Every kid has a phase and thankfully it isn't forever. There are those phases that we never want to end. I never want my kids to stop being as affectionate as they are. I also want them to continue their manners, and the sleep habits that they have now formed. Hopefully these are formed habits that they have learned from Jer and I that they will carry with them throughout their lives. Jer and I are very into trying to form good schedules for our children. As you know with how busy every one's lives are, this is not easy to achieve. At least their bedtimes are the same every night and they get to have a family dinner 3 times a week where we sit and eat together without any interruptions. We also have them participating in household chores. It is never too early to teach kids responsibility. I firmly believe that our children are mini me's. I look at Gavin and Makenna and can pick out each little thing about them that they picked up from me or my husband. If it is something that we do not like, then we alter ourselves so that we do not continue this behavior. Then there are the children that learn a lot from other kids and of course bring it home. We have luckily not encountered much of this...yet.

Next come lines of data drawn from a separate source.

Definition dis_daa_quarters_3_4_parity (q : nat) : result constraint :=
  x <- getvar model_cha_daa (4 * q + 3) ;;
  y <- getvar model_cha_daa (4 * q + 4) ;;
  Ok (x [==] y).

(** [model.obj]: the revenue of the day-ahead trades. *)
Definition objective : result expr :=
  ts <- for_each (fun q => p <- getitem daa_price_vector (q - 1) ;;
                           d <- getvar model_dis_daa q ;;
                           c <- getvar model_cha_daa q ;;
                           Ok (Num (power_cap / 4 * p) * (d - c))%expr) model_Q ;;
  Ok (sum_expr ts).

(** The model as it stands when [solver.solve] is called. *)
Definition build_model : result ConcreteModel :=
  c1 <- Constraint model_Q_plus_1 set_maximum_soc ;;
  c2 <- Constraint model_Q_plus_1 set_minimum_soc ;;
  c3 <- Constraint1 set_first_soc_to_0 ;;
  c4 <- Constraint1 set_last_soc_to_0 ;;
  c5 <- Constraint model_Q soc_step_constraint ;;
  c6 <- Constraint1 charge_cycle_limit ;;
  c7 <- Constraint1 discharge_cycle_limit ;;
  c8 <- Constraint model_H cha_daa_quarters_1_2_parity ;;
  c9 <- Constraint model_H cha_daa_quarters_2_3_parity ;;
  c10 <- Constraint model_H cha_daa_quarters_3_4_parity ;;
  c11 <- Constraint model_H dis_daa_quarters_1_2_parity ;;
  c12 <- Constraint model_H dis_daa_quarters_2_3_parity ;;
  c13 <- Constraint model_H dis_daa_quarters_3_4_parity ;;
  o <- objective ;;
  Ok {| variables := [model_soc; model_cha_daa; model_dis_daa];
        constraints :=
          [("set_maximum_soc"%string, c1); ("set_minimum_soc"%string, c2);
           ("set_first_soc_to_0"%string, c3); ("set_last_soc_to_0"%string, c4);
           ("soc_step_constraint"%string, c5);
           ("charge_cycle_limit"%string, c6);
           ("discharge_cycle_limit"%string, c7);
           ("cha_daa_quarters_1_2_parity"%string, c8);
           ("cha_daa_quarters_2_3_parity"%string, c9);
           ("cha_daa_quarters_3_4_parity"%string, c10);
           ("dis_daa_quarters_1_2_parity"%string, c11);
           ("dis_daa_quarters_2_3_parity"%string, c12);
           ("dis_daa_quarters_3_4_parity"%string, c13)];
        obj := o |}.

(** The external solver: the values it loads back into the model. *)
Variable solver : ConcreteModel -> option assignment.

(** The profit recomputed from the solved values. *)
Definition profit (cha dis : list Q) : result Q :=
  ts <- for_each (fun q => p <- getitem daa_price_vector q ;;
                           d <- getitem dis q ;;
                           c <- getitem cha q ;;
                           Ok (power_cap / 4 * p * (d - c)))
                 (range 0 (List.length daa_price_vector)) ;;
  Ok (sum_Q ts).

Definition step1_optimize_daa : result step1_result :=
  model <- build_model ;;
  let sol := solver model in
  let qs := range 1 (List.length daa_price_vector + 1) in
  soc_v <- values model_soc sol qs ;;
  cha_v <- values model_cha_daa sol qs ;;
  dis_v <- values model_dis_daa sol qs ;;
  dis_n <- numbers dis_v ;;
  cha_n <- numbers cha_v ;;
  soc_n <- numbers soc_v ;;
  p <- profit cha_n dis_n ;;
  Ok {| res1_soc := soc_n; res1_cha := cha_n;
        res1_dis := dis_n; res1_profit := p |}.

End Model.
End Step1.

(** ** Stage 2: the intraday auction ([step2_optimize_ida]) *)

Module Step2.
Section Model.

Variables n_cycles energy_cap power_cap : Q.
Variable ida_price_vector : list Q.
Variables step1_cha_daa step1_dis_daa : list Q.

(** [model.Q] and [model.Q_plus_1].  ([model.H] is also declared by the
    source, but no component of this stage is indexed by it.) *)
Definition model_Q : list nat := RangeSet 1 (List.length ida_price_vector).
Definition model_Q_plus_1 : list nat :=
  RangeSet 1 (List.length ida_price_vector + 1).

Definition volume_limit : Q := energy_cap * n_cycles.

Definition model_soc : Var := Reals_Var soc model_Q_plus_1.
Definition model_cha_ida : Var := Unit_Var cha_ida model_Q.
Definition model_dis_ida : Var := Unit_Var dis_ida model_Q.
Definition model_cha_ida_close : Var := Unit_Var cha_ida_close model_Q.
Definition model_dis_ida_close : Var := Unit_Var dis_ida_close model_Q.

Definition set_maximum_soc (q : nat) : result constraint :=
  s <- getvar model_soc q ;; Ok (s [<=] Num energy_cap).

Definition set_minimum_soc (q : nat) : result constraint :=
  s <- getvar model_soc q ;; Ok (s [>=] Num 0).

Definition set_first_soc_to_0 : result constraint :=
  s <- getvar model_soc 1 ;; Ok (s [==] Num 0).

Definition set_last_soc_to_0 : result constraint :=
  s <- getvar model_soc 97 ;; Ok (s [==] Num 0).

Definition soc_step_constraint (q : nat) : result constraint :=
  s1 <- getvar model_soc (q + 1) ;;
  s0 <- getvar model_soc q ;;
  c <- getvar model_cha_ida q ;;
  d <- getvar model_dis_ida q ;;
  cc <- getvar model_cha_ida_close q ;;
  dc <- getvar model_dis_ida_close q ;;
  pc <- getitem step1_cha_daa (q - 1) ;;
  pd <- getitem step1_dis_daa (q - 1) ;;
  Ok (s1 [==] s0 + Num (power_cap / 4) * (c - d + cc - dc + Num pc - Num pd)).

Definition charge_cycle_limit : result constraint :=
  ts <- for_each (getvar model_cha_ida) model_Q ;;
  us <- for_each (getvar model_dis_ida_close) model_Q ;;
  Ok ((Num (sum_Q step1_cha_daa) + sum_expr ts - sum_expr us) * Num power_cap / 4
      [<=] Num volume_limit).

Definition discharge_cycle_limit : result constraint :=
  ts <- for_each (getvar model_dis_ida) model_Q ;;
  us <- for_each (getvar model_cha_ida_close) model_Q ;;
  Ok ((Num (sum_Q step1_dis_daa) + sum_expr ts - sum_expr us) * Num power_cap / 4
      [<=] Num volume_limit).

Definition cha_close_logic (q : nat) : result constraint :=
  cc <- getvar model_cha_ida_close q ;;
  pd <- getitem step1_dis_daa (q - 1) ;;
  Ok (cc [<=] Num pd).

Definition dis_close_logic (q : nat) : result constraint :=
  dc <- getvar model_dis_ida_close q ;;
  pc <- getitem step1_cha_daa (q - 1) ;;
  Ok (dc [<=] Num pc).

Definition charge_rate_limit (q : nat) : result constraint :=
  c <- getvar model_cha_ida q ;;
  pc <- getitem step1_cha_daa (q - 1) ;;
  Ok (c + Num pc [<=] Num 1).

Definition discharge_rate_limit (q : nat) : result constraint :=
  d <- getvar model_dis_ida q ;;
  pd <- getitem step1_dis_daa (q - 1) ;;
  Ok (d + Num pd [<=] Num 1).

My kids are my world and have been since the first time I saw the ultrasound pictures. With every movement in my belly, with every look, hug, smile, tear I get now....it grows more and more. If I have to punish my children....which thankfully does not happen often, I feel that it punishes me as well. To be a parent can be so hard at times. But when I look at how patient, caring, affectionate, silly, and all around good, my children are....it makes every moment with them so worth everything. I tell my children that I love them as much as I can. I tell them how much I have enjoyed watching them become who they are and how proud of them I am. Kids need to hear that stuff. I believe it may keep them from seeking out negative attention later on in life. And, it makes them feel good about themselves now.
Today I am thankful for my children
I am thankful for every hug and kiss
for the "I Love You's"
the smiles, laughter and the joy I feel from my children everyday since the day they were born.